一般論の相談現場への応用

スキルアップ講座のメインにあたる相談現場での対応に関する「コミュニケーション」の重要性とスキルアップについて、今後取り上げていくつもりですが、基本的な考え方について書きたいと思います。

コミュニケーションといえば、「あいさつ」や「言葉使い」などを思い浮かべます。
これらのことは、子どものころから勉強してきたことですね。
簡単なことですが、相談現場で自信を持って使えてますか?
「横柄な態度だ」「親身になってくれない」「消費者の味方になってくれない」「名前を名乗らない」「言い方がきつい」などの苦情を受けたことはありませんか?
実は、思いのほか、この種の苦情は少なくないと思います。
小さいころから教わっていて、社会人として、当然使えるべきものが、使えていないということがあります。

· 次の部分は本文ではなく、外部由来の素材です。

(** * Struct.js: typed access to an ArrayBuffer through a compiled layout

    A shallow embedding of [src/Struct.js] and the properties of its layout
    compiler, typed accessors and renderers.

    Conventions of the embedding.
    - A JavaScript String is the list of its UTF-16 code units.
    - A Number is a double.  The Numbers of the program are integers or
      infinite: a finite one is written as its value in [Z], and an infinite
      one as 2^1024 with its sign, the first magnitude past every finite
      double.  The layout compiler parses, multiplies and adds in double
      arithmetic ([round_double]): its results are exact up to 2^53 and
      rounded beyond.  The accessors add an index to an offset only to pass
      the sum to the DataView, which checks it against a buffer of at most
      2^53 - 1 bytes: such a sum is in range only where it is exact, and is
      written without rounding.
    - An ArrayBuffer is the list of its bytes; the DataView of the program
      spans the whole buffer, so both are one store.
    - A call that throws returns [Throw]; a method that mutates the buffer
      returns the object after the call next to its outcome, so that what a
      failing call leaves behind can be stated. *)

From Stdlib Require Import ZArith NArith List Lia Ascii.
From Stdlib Require String.
Import String.StringSyntax.
Delimit Scope string_scope with string.
From Stdlib.Strings Require Import Byte.
From stdpp Require Import base option list gmap.

Local Open Scope Z_scope.

(** ** The JavaScript runtime the program relies on *)

Module JS.

(** Strings: sequences of UTF-16 code units. *)
Abbreviation jsstring := (list N) (only parsing).

(** [str] reads a literal of the development as a JavaScript String. *)
Definition str (s : String.string) : jsstring :=
  map N_of_ascii (String.list_ascii_of_string s).
Arguments str s%_string.

(** What a call can throw. *)
Inductive exn : Type :=
| Error (message : jsstring)
| TypeError
| RangeError.

(** How a call ends: with a value, with an exception, or not at all. *)
Inductive outcome (A : Type) : Type :=
| Ok (a : A)
| Throw (e : exn)
| Hang.
Arguments Ok {A} a.
Arguments Throw {A} e.
Arguments Hang {A}.

(** Sequencing: an exception leaves the rest of the body unexecuted. *)
#[export] Instance outcome_bind : MBind outcome := fun A B k m =>
  match m with
  | Ok a => k a
  | Throw e => Throw e
  | Hang => Hang
  end.

#[export] Instance outcome_fmap : FMap outcome := fun A B f m =>
  match m with
  | Ok a => Ok (f a)
  | Throw e => Throw e
  | Hang => Hang
  end.

(** The values passed to [set] and returned by [get]. *)
Inductive value : Type :=
| VNumber (n : Z)
| VString (s : jsstring).

(** ToBoolean on an optional boolean argument: [undefined] is false. *)
Definition ToBoolean (flag : option bool) : bool := default false flag.

(** *** Character classes of regular expressions *)

Definition is_digit (c : N) : bool := ((48 <=? c) && (c <=? 57))%N.

Definition is_word (c : N) : bool :=
  (is_digit c || ((65 <=? c) && (c <=? 90)) || (c =? 95)
   || ((97 <=? c) && (c <=? 122)))%N.

(** The longest prefix of [s] in the class [p], and what follows it. *)
Fixpoint span (p : N -> bool) (s : jsstring) : jsstring * jsstring :=
  match s with
  | c :: s' =>
      if p c then let '(l, r) := span p s' in (c :: l, r) else ([], s)
  | [] => ([], [])
  end.

Fixpoint strip_prefix (p s : jsstring) : option jsstring :=
  match p, s with
  | [], _ => Some s
  | a :: p', b :: s' => if (a =? b)%N then strip_prefix p' s' else None
  | _ :: _, [] => None
  end.

(** *** Numbers *)

(** The value of a run of decimal digits. *)
Definition decimal (ds : jsstring) : Z :=
  fold_left (fun acc c => 10 * acc + (Z.of_N c - 48)) ds 0.

(** WhiteSpace and LineTerminator code units. *)
Definition is_white (c : N) : bool :=
  bool_decide (c ∈ [9; 10; 11; 12; 13; 32; 160; 5760; 8232; 8233; 8239;
                    8287; 12288; 65279]%N)
  || ((8192 <=? c) && (c <=? 8202))%N.

(** Infinity, as the embedding writes it. *)
Definition Infinity : Z := 2 ^ 1024.

(** The double nearest to a non-negative integer [z], ties to the even
    significand.  Below 2^53 every integer is a double; from there on the
    doubles are the multiples of [ulp], the power of two that leaves 53
    significant bits, and what rounds to 2^1024 is infinite. *)
Definition nearest_double (z : Z) : Z :=
  if z <? 2 ^ 53 then z
  else
    let ulp := 2 ^ (Z.log2 z - 52) in
    let q := z / ulp in
    let r := z mod ulp in
    let q' := if 2 * r <? ulp then q
              else if ulp <? 2 * r then q + 1
              else if Z.even q then q else q + 1 in
    Z.min (q' * ulp) Infinity.

(** The Number for an integer [z]. *)
Definition round_double (z : Z) : Z := Z.sgn z * nearest_double (Z.abs z).

(** [a + b] and [a * b] on the Numbers of the compiler, which are
    non-negative and, where multiplied, not 0: the exact result, rounded. *)
Definition Number_add (a b : Z) : Z := round_double (a + b).
Definition Number_mul (a b : Z) : Z := round_double (a * b).

(** [parseInt(s, 10)]: the Number for the integer the digits denote;
    [None] is NaN.  (Past the 20th significant digit ECMAScript lets an
    engine replace digits by 0 before rounding; the properties below rely
    on no digit that far.) *)
Definition parseInt (s : jsstring) : option Z :=
  let s := snd (span is_white s) in
  let '(sign, s) :=
    match strip_prefix (str "-") s, strip_prefix (str "+") s with
    | Some r, _ => (-1, r)
    | None, Some r => (1, r)
    | None, None => (1, s)
    end in
  match fst (span is_digit s) with
  | [] => None
  | ds => Some (round_double (sign * decimal ds))
  end.

(** [n || d] on a Number: NaN and 0 are falsy. *)
Definition or_else (n : option Z) (d : Z) : Z :=
  match n with
  | Some k => if k =? 0 then d else k
  | None => d
  end.

(** The digit of [Number.prototype.toString]: 0-9, then a-z. *)
Definition digit_char (d : Z) : N :=
  Z.to_N (if d <? 10 then 48 + d else 87 + d).

Fixpoint digits_loop (fuel : nat) (radix v : Z) (acc : jsstring) : jsstring :=
  match fuel with
  | O => acc
  | S fuel' =>
      let acc' := digit_char (v mod radix) :: acc in
      if v / radix =? 0 then acc' else digits_loop fuel' radix (v / radix) acc'
  end.

(** [v.toString(radix)] for a non-negative integer [v]; a number has at
    most [log2 v + 1] digits in any radix. *)
Definition Number_toString (v radix : Z) : jsstring :=
  digits_loop (S (Z.to_nat (Z.log2 v))) radix v [].

(** *** ArrayBuffer and DataView *)

Abbreviation ArrayBuffer := (list byte) (only parsing).

Definition byteLength (b : ArrayBuffer) : Z := Z.of_nat (length b).

Definition MAX_BYTE_LENGTH : Z := 2 ^ 53 - 1.

(** [new ArrayBuffer(n)]: zero-filled; a length that is no index throws.
    (An engine may also refuse a smaller length it cannot allocate.) *)
Definition ArrayBuffer_new (n : Z) : outcome ArrayBuffer :=
  if (n <? 0) || (MAX_BYTE_LENGTH <? n) then Throw RangeError
  else Ok (replicate (Z.to_nat n) x00).

Definition byte_of_Z (z : Z) : byte :=
  default x00 (Byte.of_N (Z.to_N (z mod 256))).

Definition Z_of_byte (b : byte) : Z := Z.of_N (Byte.to_N b).

(** Little-endian bytes of [v] modulo 2^(8 size), and their value. *)
Fixpoint le_encode (size : nat) (v : Z) : list byte :=
  match size with
  | O => []
  | S size' => byte_of_Z v :: le_encode size' (v / 256)
  end.

Fixpoint le_decode (bs : list byte) : Z :=
  match bs with
  | [] => 0
  | b :: bs' => Z_of_byte b + 256 * le_decode bs'
  end.

Definition NumericToRawBytes (size : nat) (v : Z) (isLittleEndian : bool)
  : list byte :=
  if isLittleEndian then le_encode size v else rev (le_encode size v).

Definition RawBytesToNumeric (bs : list byte) (isLittleEndian : bool) : Z :=
  le_decode (if isLittleEndian then bs else rev bs).

Definition in_bounds (b : ArrayBuffer) (byteOffset size : Z) : bool :=
  (0 <=? byteOffset) && (byteOffset + size <=? byteLength b).

(** GetViewValue and SetViewValue: the range is checked before any byte
    is read or written. *)
Definition GetViewValue (b : ArrayBuffer) (byteOffset : Z) (size : nat)
    (littleEndian : option bool) : outcome Z :=
  if in_bounds b byteOffset (Z.of_nat size) then
    Ok (RawBytesToNumeric (take size (drop (Z.to_nat byteOffset) b))
          (ToBoolean littleEndian))
  else Throw RangeError.

Definition SetViewValue (b : ArrayBuffer) (byteOffset : Z) (size : nat)
    (v : Z) (littleEndian : option bool) : outcome ArrayBuffer :=
  if in_bounds b byteOffset (Z.of_nat size) then
    Ok (take (Z.to_nat byteOffset) b
        ++ NumericToRawBytes size v (ToBoolean littleEndian)
        ++ drop (Z.to_nat byteOffset + size) b)
  else Throw RangeError.

Definition getUint8 b byteOffset := GetViewValue b byteOffset 1 None.
Definition getUint16 b byteOffset le := GetViewValue b byteOffset 2 le.
Definition getUint32 b byteOffset le := GetViewValue b byteOffset 4 le.
Definition setUint8 b byteOffset v := SetViewValue b byteOffset 1 v None.
Definition setUint16 b byteOffset v le := SetViewValue b byteOffset 2 v le.
Definition setUint32 b byteOffset v le := SetViewValue b byteOffset 4 v le.

(** [s.charCodeAt(i)]; past the end it is NaN, which a DataView stores
    as 0. *)
Definition charCodeAt (s : jsstring) (i : Z) : Z :=
  match s !! Z.to_nat i with
  | Some c => Z.of_N c
  | None => 0
  end.

(** *** Object.prototype *)

(** The properties every object literal inherits. *)
Definition ObjectPrototype_keys : list jsstring :=
  [ str "constructor"; str "__defineGetter__"; str "__defineSetter__";
    str "hasOwnProperty"; str "__lookupGetter__"; str "__lookupSetter__";
    str "isPrototypeOf"; str "propertyIsEnumerable"; str "toString";
    str "valueOf"; str "__proto__"; str "toLocaleString" ].

End JS.
Export JS.

(** ** The program *)

(** The field types of [rDef] and of [Struct._typeMap]. *)
Inductive type : Type := uint8 | uint16 | uint32 | cstring.

Definition type_name (t : type) : jsstring :=
  match t with
  | uint8 => str "uint8"
  | uint16 => str "uint16"
  | uint32 => str "uint32"
  | cstring => str "cstring"
  end.

(** An entry of [_defMap]: [{type: type, offset: offset, length: length}]. *)
Record def : Type := Def { def_type : type; def_offset : Z; def_length : Z }.

(** *** [_defMap]

    [this._defMap = {}] is an object literal used as a map from names to
    entries.  It has the properties the program assigns and those it
    inherits: from [Object.prototype], and from the entry assigned to
    [__proto__], which becomes the object's prototype instead of an own
    property. *)
Record object : Type := Object { own : gmap jsstring def; proto : option def }.

Definition empty_object : object := {| own := ∅; proto := None |}.

(** What [o[k]] evaluates to. *)
Inductive property : Type :=
| PUndefined
| PDef (d : def)
| PString (s : jsstring)
| PNumber (n : Z)
| PNative.

Definition ObjectPrototype_get (k : jsstring) : property :=
  if bool_decide (k ∈ ObjectPrototype_keys) then PNative else PUndefined.

Definition obj_get (o : object) (k : jsstring) : property :=
  if bool_decide (k = str "__proto__") then
    match proto o with
    | Some d => PDef d
    | None => PNative
    end
  else
    match own o !! k with
    | Some d => PDef d
    | None =>
        match proto o with
        | Some d =>
            if bool_decide (k = str "type") then PString (type_name (def_type d))
            else if bool_decide (k = str "offset") then PNumber (def_offset d)
            else if bool_decide (k = str "length") then PNumber (def_length d)
            else ObjectPrototype_get k
        | None => ObjectPrototype_get k
        end
    end.

(** [o[k] = d] for an entry [d]. *)
Definition obj_set (o : object) (k : jsstring) (d : def) : object :=
  if bool_decide (k = str "__proto__") then {| own := own o; proto := Some d |}
  else {| own := <[k := d]> (own o); proto := proto o |}.

(** [! p] is [negb (truthy p)]. *)
Definition truthy (p : property) : bool :=
  match p with
  | PUndefined => false
  | PDef _ => true
  | PString s => negb (bool_decide (s = []))
  | PNumber n => negb (n =? 0)
  | PNative => true
  end.

(** *** [rDef]

    [/^(uint8|uint16|uint32|cstring) (\w+)(?:\[(\d+)\])?$/].  No alternative
    of the first group is a prefix of another, and the character after the
    greedy [\w+] and [\d+] is never in their class, so the match is found
    without backtracking.  The result is [(RegExp.$1, RegExp.$2, RegExp.$3)];
    [$3] is the empty String when the bracket is absent. *)
Definition rDef_type (s : jsstring) : option (type * jsstring) :=
  match strip_prefix (str "uint8") s with
  | Some r => Some (uint8, r)
  | None =>
  match strip_prefix (str "uint16") s with
  | Some r => Some (uint16, r)
  | None =>
  match strip_prefix (str "uint32") s with
  | Some r => Some (uint32, r)
  | None =>
  match strip_prefix (str "cstring") s with
  | Some r => Some (cstring, r)
  | None => None
  end end end end.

「思ったこと・考えていること」と「実際に実行すること」が、全く反対であるという経験はありませんか。
怒るつもりはなかったのに怒っていた。
やさしくしたかったのに、きつく当たってしまった。
子育ての現場でもありますね。
子ども学校の成績を見たときもそうですよね。
「ついつい最後には説教になってしまう」
極論を言えば、子どもを殴ってしまったとか虐待してしまった、いじめてしまった。
また、口では「ダイエット」「禁煙」「禁酒」を宣言しているのに、できない。
3日坊主という言葉もあります。

そうです。
人は、思っていることをなかなか実行できないのです。
理性とか、心理学の世界になってしまうかもしれませんね。

思っていることを実行する能力をつけてほしいと思います。

相談現場でのコミュニケーションは、前提として、一般的に言われているコミュニケーションが基本となっています。
まず、この基本をしっかり理解することです。
しかし、一般論ではそうそううまくいかないことが多々あります。
相談現場という環境と個々の相談事例や相手の人格など特殊な状況にあわせたコミュニケーションへと応用していく必要があります。
つまり、
STEP1 → 一般論としてのコミュニケーション
STEP2 → 相談現場での共通のコミュニケーション
STEP3 → 個々の相談事例や相手の人格に合わせたオーダーメイドのコミュニケーション

とステップアップしてくるのです。

コミュニケーションに関する研修を受ける機会があると思いますが、それぞれ、どのステップの研修かを理解しておくことが大切です。
相談員が希望する研修は「STEP3」だと思います。
しかし、実際の研修は「STEP1」や、せいぜい「STEP2」だと思います。
その大きな理由は、コミュニケーションの専門家は「外部講師」が基本だからです。
外部講師が相談現場を熟知しているわけではないので、どんな優秀な講師でも「STEP3」の研修をすることは不可能だと思います。
たとえ、試みたところで、表面的なトンチンカンなものになる可能性が高いです。
このことは、研修を受講するときの姿勢(https://soudanskill.com/20101014/111.html)でも同じような内容で書いたところです。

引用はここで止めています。